If the upstand on the right hand kerb then had a couple of metres of verge or a floating bus stop, then falling off might still be a risk of injury, but the what has been built, this risk means falling into the traffic lane.

That's not to say the Dutch use forgiving kerbs on the traffic side (see above), but there is generally some kind of decent buffer to fall into if you catch yourself. In many ways, this is no different to be cycling with with traffic and just catching an ordinary kerb, but the stepped tracks on the north end of CS6 have a low upstand, it's hard to see - it should either be a full-height kerb, or flush.

I think one of the tricky things facing the designers was the matter of levels. Had they kept the kerb flush with the traffic side of the track, then the upstand presented to motor traffic would have been low and so more likely to be overrun by traffic.

The answer could have been to lower the level of the carriageway, but this would have affected utilities (which would have had to have been lowered) and there would have been a much higher kerb on the other side of the road without a stepped track.

Personally, I think it might have been better to have used a larger kerb unit to make the upstand on the traffic side clear (so people stay shy of it), or gone with the low traffic upstand and a flush track, or perhaps used a bespoke kerb which wouldn't catch wheels and would still be higher for traffic.

It is tricky dealing with street retrofits, but there are details being used which are not helpful and it's a bit frustrating that nobody seems to be learning from previous schemes. In defence of TfL, they have tried to standardise things as much as they can, but I remain of the view that the UK needs a national approach to ensure consistency and it will help kerb manufacturers have the confidence to hold useful profiles in stock.

At the other end of the scale, we have a section of the east-west CS3 at Birdcage Walk finally finished after months of delays and it is hard to understand what took so long. On this section, we're not interested in kerbs between the cycleway and traffic because there aren't any;

The old layout was one general traffic lane in each direction with and strip between them of about the same width. Now, we have the traffic lanes together and a two-way cycle way with separation provided by a central strip and flexible bollards to provide some physical protection.

The reason for the layout is the street is used for ceremonial purposes and so kerbs would have interfered. The bollards and traffic signals within the "carriageway/ cycleway" zone can all be removed. There are also quite a few cones and other bollards which set out traffic islands which again, can be taken in for events;

It would have made sense for some of the crossings to be zebras rather than being informal, but the design choice is appropriate for the setting and it shows what can be done in a wide street with relatively basic materials.


  1. Good to see my Brompton in a starring role :-)

  2. How do the tracks with the internal upstand drain surface water?

    1. There are gullies, but I can't remember how they were arranged! I think the old ones remain next to the old kerb line with the track draining towards them and new ones outside - a bit like this

  3. I've noticed the shallower profile kerbs being used around Bristol to separate cycle track from footway.

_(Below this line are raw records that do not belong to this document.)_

(* ===== verification/F64.v ===== *)
(** Rust's [f64]: IEEE 754 binary64 as the Standard Library's [spec_float] with
    53 bits of precision and maximal exponent 1024. Comparisons are Rust's
    partial ones: every comparison with a NaN is false. *)

From Stdlib Require Import Floats.SpecFloat.
From S2P Require Import Prelude.

Definition f64 : Type := spec_float.

Definition f64_of_Z (z : Z) : f64 := binary_normalize 53 1024 z 0 false.
Definition f64_add : f64 -> f64 -> f64 := SFadd 53 1024.
Definition f64_sub : f64 -> f64 -> f64 := SFsub 53 1024.
Definition f64_mul : f64 -> f64 -> f64 := SFmul 53 1024.
Definition f64_div : f64 -> f64 -> f64 := SFdiv 53 1024.

(** A decimal literal [n/d]: the double nearest to the quotient of two
    integers that are doubles. *)
Definition f64_lit (n d : Z) : f64 := f64_div (f64_of_Z n) (f64_of_Z d).

Definition f64_zero : f64 := S754_zero false.
Definition f64_one : f64 := f64_of_Z 1.

Definition f64_le (a b : f64) : bool := SFleb a b.
Definition f64_lt (a b : f64) : bool := SFltb a b.
Definition f64_ge (a b : f64) : bool := SFleb b a.
Definition f64_gt (a b : f64) : bool := SFltb b a.
Definition f64_eq (a b : f64) : bool := SFeqb a b.

Definition f64_is_nan (a : f64) : bool :=
  match a with S754_nan => true | _ => false end.
Definition f64_is_finite (a : f64) : bool :=
  match a with S754_zero _ | S754_finite _ _ _ => true | _ => false end.

(** [f64::max], [f64::min]: a NaN operand is ignored. *)
Definition f64_max (a b : f64) : f64 :=
  if f64_is_nan a then b else if f64_is_nan b then a else if f64_lt a b then b else a.
Definition f64_min (a b : f64) : f64 :=
  if f64_is_nan a then b else if f64_is_nan b then a else if f64_lt b a then b else a.
(** [f64::clamp] with [lo <= hi] *)
Definition f64_clamp (x lo hi : f64) : f64 :=
  if f64_lt x lo then lo else if f64_gt x hi then hi else x.
(** [(lo..=hi).contains(&x)] *)
Definition f64_in_range (lo hi x : f64) : bool := f64_le lo x && f64_le x hi.

(** ** The order of doubles, through an embedding into triples of integers *)

Definition rank (x : f64) : option (Z * Z * Z) :=
  match x with
  | S754_nan => None
  | S754_infinity true => Some (-2, 0, 0)
  | S754_infinity false => Some (2, 0, 0)
  | S754_zero _ => Some (0, 0, 0)
  | S754_finite false m e => Some (1, e, Zpos m)
  | S754_finite true m e => Some (-1, - e, - Zpos m)
  end.

Definition rank_le (a b : Z * Z * Z) : Prop :=
  let '(a1, a2, a3) := a in
  let '(b1, b2, b3) := b in
  a1 < b1 \/ (a1 = b1 /\ (a2 < b2 \/ (a2 = b2 /\ a3 <= b3))).
Definition rank_lt (a b : Z * Z * Z) : Prop :=
  let '(a1, a2, a3) := a in
  let '(b1, b2, b3) := b in
  a1 < b1 \/ (a1 = b1 /\ (a2 < b2 \/ (a2 = b2 /\ a3 < b3))).

Ltac rank_cases :=
  repeat match goal with
  | x : f64 |- _ => destruct x as [[] | [] | | [] ? ?]
  | |- context [Z.compare ?a ?b] => destruct (Z.compare_spec a b)
  | |- context [Pos.compare_cont Eq ?a ?b] =>
      change (Pos.compare_cont Eq a b) with (Pos.compare a b);
      destruct (Pos.compare_spec a b)
  end.

Lemma f64_le_rank a b :
  f64_le a b = true <->
  match rank a, rank b with Some ra, Some rb => rank_le ra rb | _, _ => False end.
Proof.
  unfold f64_le, SFleb, SFcompare. rank_cases; simpl; subst; split; try done; try lia.
Qed.

Lemma f64_lt_rank a b :
  f64_lt a b = true <->
  match rank a, rank b with Some ra, Some rb => rank_lt ra rb | _, _ => False end.
Proof.
  unfold f64_lt, SFltb, SFcompare. rank_cases; simpl; subst; split; try done; try lia.
Qed.

Ltac rank_solve :=
  rewrite ?f64_le_rank, ?f64_lt_rank;
  repeat match goal with
  | |- context [rank ?x] => destruct (rank x) as [[[? ?] ?]|]
  end; simpl; try done; try lia.

Lemma f64_le_trans a b c : f64_le a b = true -> f64_le b c = true -> f64_le a c = true.
Proof. rank_solve. Qed.
Lemma f64_lt_le_trans a b c : f64_lt a b = true -> f64_le b c = true -> f64_lt a c = true.
Proof. rank_solve. Qed.
Lemma f64_le_lt_trans a b c : f64_le a b = true -> f64_lt b c = true -> f64_lt a c = true.
Proof. rank_solve. Qed.
Lemma f64_lt_le a b : f64_lt a b = true -> f64_le a b = true.
Proof. rank_solve. Qed.
Lemma f64_lt_not_le a b : f64_lt a b = true -> f64_le b a = false.
Proof.
  intros H. apply not_true_is_false. revert H. rank_solve.
Qed.
Lemma f64_le_refl a : f64_is_nan a = false -> f64_le a a = true.
Proof. rewrite f64_le_rank. destruct a as [[] | [] | | [] ? ?]; simpl; try done; lia. Qed.
Lemma f64_le_total a b :
  f64_is_nan a = false -> f64_is_nan b = false -> f64_le a b = false -> f64_le b a = true.
Proof.
  intros Ha Hb Hf. destruct (f64_le b a) eqn:E; [done |]. exfalso.
  assert (~ f64_le a b = true) as H1 by congruence.
  assert (~ f64_le b a = true) as H2 by congruence.
  rewrite f64_le_rank in H1, H2.
  destruct a as [[] | [] | | [] ? ?]; destruct b as [[] | [] | | [] ? ?];
    simpl in *; try done; lia.
Qed.
Lemma f64_le_not_nan a b : f64_le a b = true -> f64_is_nan a = false /\ f64_is_nan b = false.
Proof. rewrite f64_le_rank. destruct a as [[] | [] | | [] ? ?], b as [[] | [] | | [] ? ?]; done. Qed.
Lemma f64_finite_not_nan a : f64_is_finite a = true -> f64_is_nan a = false.
Proof. by destruct a. Qed.

#[export] Hint Resolve f64_le_trans f64_lt_le f64_finite_not_nan : nemor.

Lemma f64_not_le_lt a b :
  f64_is_nan a = false -> f64_is_nan b = false -> f64_le a b = false -> f64_lt b a = true.
Proof.
  intros Ha Hb Hf. assert (~ f64_le a b = true) as H by congruence.
  rewrite f64_le_rank in H. rewrite f64_lt_rank.
  destruct a as [[] | [] | | [] ? ?]; destruct b as [[] | [] | | [] ? ?];
    simpl in *; try done; lia.
Qed.

(** [f64::from(u8)] is exact, hence strictly increasing: decided by running the
    conversion on all 256 values. *)
Lemma f64_of_u8_lt x y : u8 x -> u8 y -> x < y -> f64_lt (f64_of_Z x) (f64_of_Z y) = true.
Proof.
  assert (forall n i, (i + n < 256)%nat ->
    f64_lt (f64_of_Z (Z.of_nat i)) (f64_of_Z (Z.of_nat (i + S n))) = true \/ (i + S n = 256)%nat) as H.
  { induction n as [|n IH]; intros i Hi.
    - destruct (decide (i + 1 = 256)%nat) as [|Hne]; [by right | left].
      assert (forallb (fun k => f64_lt (f64_of_Z (Z.of_nat k)) (f64_of_Z (Z.of_nat (k + 1))))
                (seq 0 255) = true) as Hall by (vm_compute; reflexivity).
      rewrite forallb_forall in Hall. apply Hall, in_seq. lia.
    - destruct (decide (i + S (S n) = 256)%nat) as [|Hne]; [by right | left].
      destruct (IH i ltac:(lia)) as [H1|]; [| lia].
      destruct (IH (i + 1)%nat ltac:(lia)) as [H2|]; [| lia].
      assert (forallb (fun k => f64_lt (f64_of_Z (Z.of_nat k)) (f64_of_Z (Z.of_nat (k + 1))))
                (seq 0 255) = true) as Hall by (vm_compute; reflexivity).
      rewrite forallb_forall in Hall.
      eapply f64_lt_le_trans; [apply Hall, in_seq; lia |].
      replace (i + S (S n))%nat with (i + 1 + S n)%nat by lia. by apply f64_lt_le. }
  unfold u8, u8_max. intros Hx Hy Hlt.
  destruct (H (Z.to_nat (y - x - 1)) (Z.to_nat x)) as [H1|]; [lia | | lia].
  replace (Z.of_nat (Z.to_nat x)) with x in H1 by lia.
  by replace (Z.of_nat (Z.to_nat x + S (Z.to_nat (y - x - 1)))) with y in H1 by lia.
Qed.

Lemma f64_of_u8_le x y : u8 x -> u8 y -> x <= y -> f64_le (f64_of_Z x) (f64_of_Z y) = true.
Proof.
  intros Hx Hy Hle. destruct (Z.eq_dec x y) as [->|].
  - apply f64_le_refl. unfold f64_of_Z. assert (forallb (fun i =>
      negb (f64_is_nan (f64_of_Z (Z.of_nat i)))) (seq 0 256) = true) as H by (vm_compute; reflexivity).
    rewrite forallb_forall in H. unfold u8, u8_max in *.
    specialize (H (Z.to_nat y) ltac:(apply in_seq; lia)).
    replace (Z.of_nat (Z.to_nat y)) with y in H by lia. by apply negb_true_iff in H.
  - apply f64_lt_le, f64_of_u8_lt; [done.. | lia].
Qed.

(** [f64::total_cmp]: negative zero before zero, the NaN last *)
Definition total_rank (x : f64) : Z * Z * Z :=
  match x with
  | S754_nan => (3, 0, 0)
  | S754_infinity true => (-2, 0, 0)
  | S754_infinity false => (2, 0, 0)
  | S754_zero true => (0, -1, 0)
  | S754_zero false => (0, 0, 0)
  | S754_finite false m e => (1, e, Zpos m)
  | S754_finite true m e => (-1, - e, - Zpos m)
  end.
Definition f64_total_le (a b : f64) : bool :=
  let '(a1, a2, a3) := total_rank a in
  let '(b1, b2, b3) := total_rank b in
  (a1 <? b1) || ((a1 =? b1) && ((a2 <? b2) || ((a2 =? b2) && (a3 <=? b3)))).

Lemma f64_total_le_total a b : f64_total_le a b = false -> f64_total_le b a = true.
Proof.
  unfold f64_total_le. destruct (total_rank a) as [[a1 a2] a3], (total_rank b) as [[b1 b2] b3].
  destruct (Z.ltb_spec a1 b1), (Z.ltb_spec b1 a1), (Z.eqb_spec a1 b1), (Z.eqb_spec b1 a1),
    (Z.ltb_spec a2 b2), (Z.ltb_spec b2 a2), (Z.eqb_spec a2 b2), (Z.eqb_spec b2 a2),
    (Z.leb_spec a3 b3), (Z.leb_spec b3 a3); simpl; try done; lia.
Qed.

Lemma f64_total_le_trans a b c :
  f64_total_le a b = true -> f64_total_le b c = true -> f64_total_le a c = true.
Proof.
  unfold f64_total_le.
  destruct (total_rank a) as [[a1 a2] a3], (total_rank b) as [[b1 b2] b3],
    (total_rank c) as [[c1 c2] c3].
  rewrite !orb_true_iff, !andb_true_iff, !orb_true_iff, !andb_true_iff,
    !Z.ltb_lt, !Z.eqb_eq, !Z.leb_le. lia.
Qed.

    1. The problem with the low upstand is it's hard to see - although I guess people can assess the risk of getting close to it.

  4. Hi, great post. It's this kind of detailing which really lets schemes like this down. I've just visited Bradford to see the latest section of cycle superhighway in an industrial area called Hollins Road. Unfortunately 90degree kerbs had been installed there as well. I emailed City Connect to complain, but I only got a waffle email in return. They didn't seem to get my point about catching pedals on the kerb or the reduction in usable width. I think it is all down to a lack of national 'agreed' standards. The people building these cycleways just seem to be making things up as they go along.

    1. Work has started on national guidance to replace the mess that was released in 2008 - there are some good people on it and so I hope it will raise the game. For detailing, we've just got to copy the Dutch!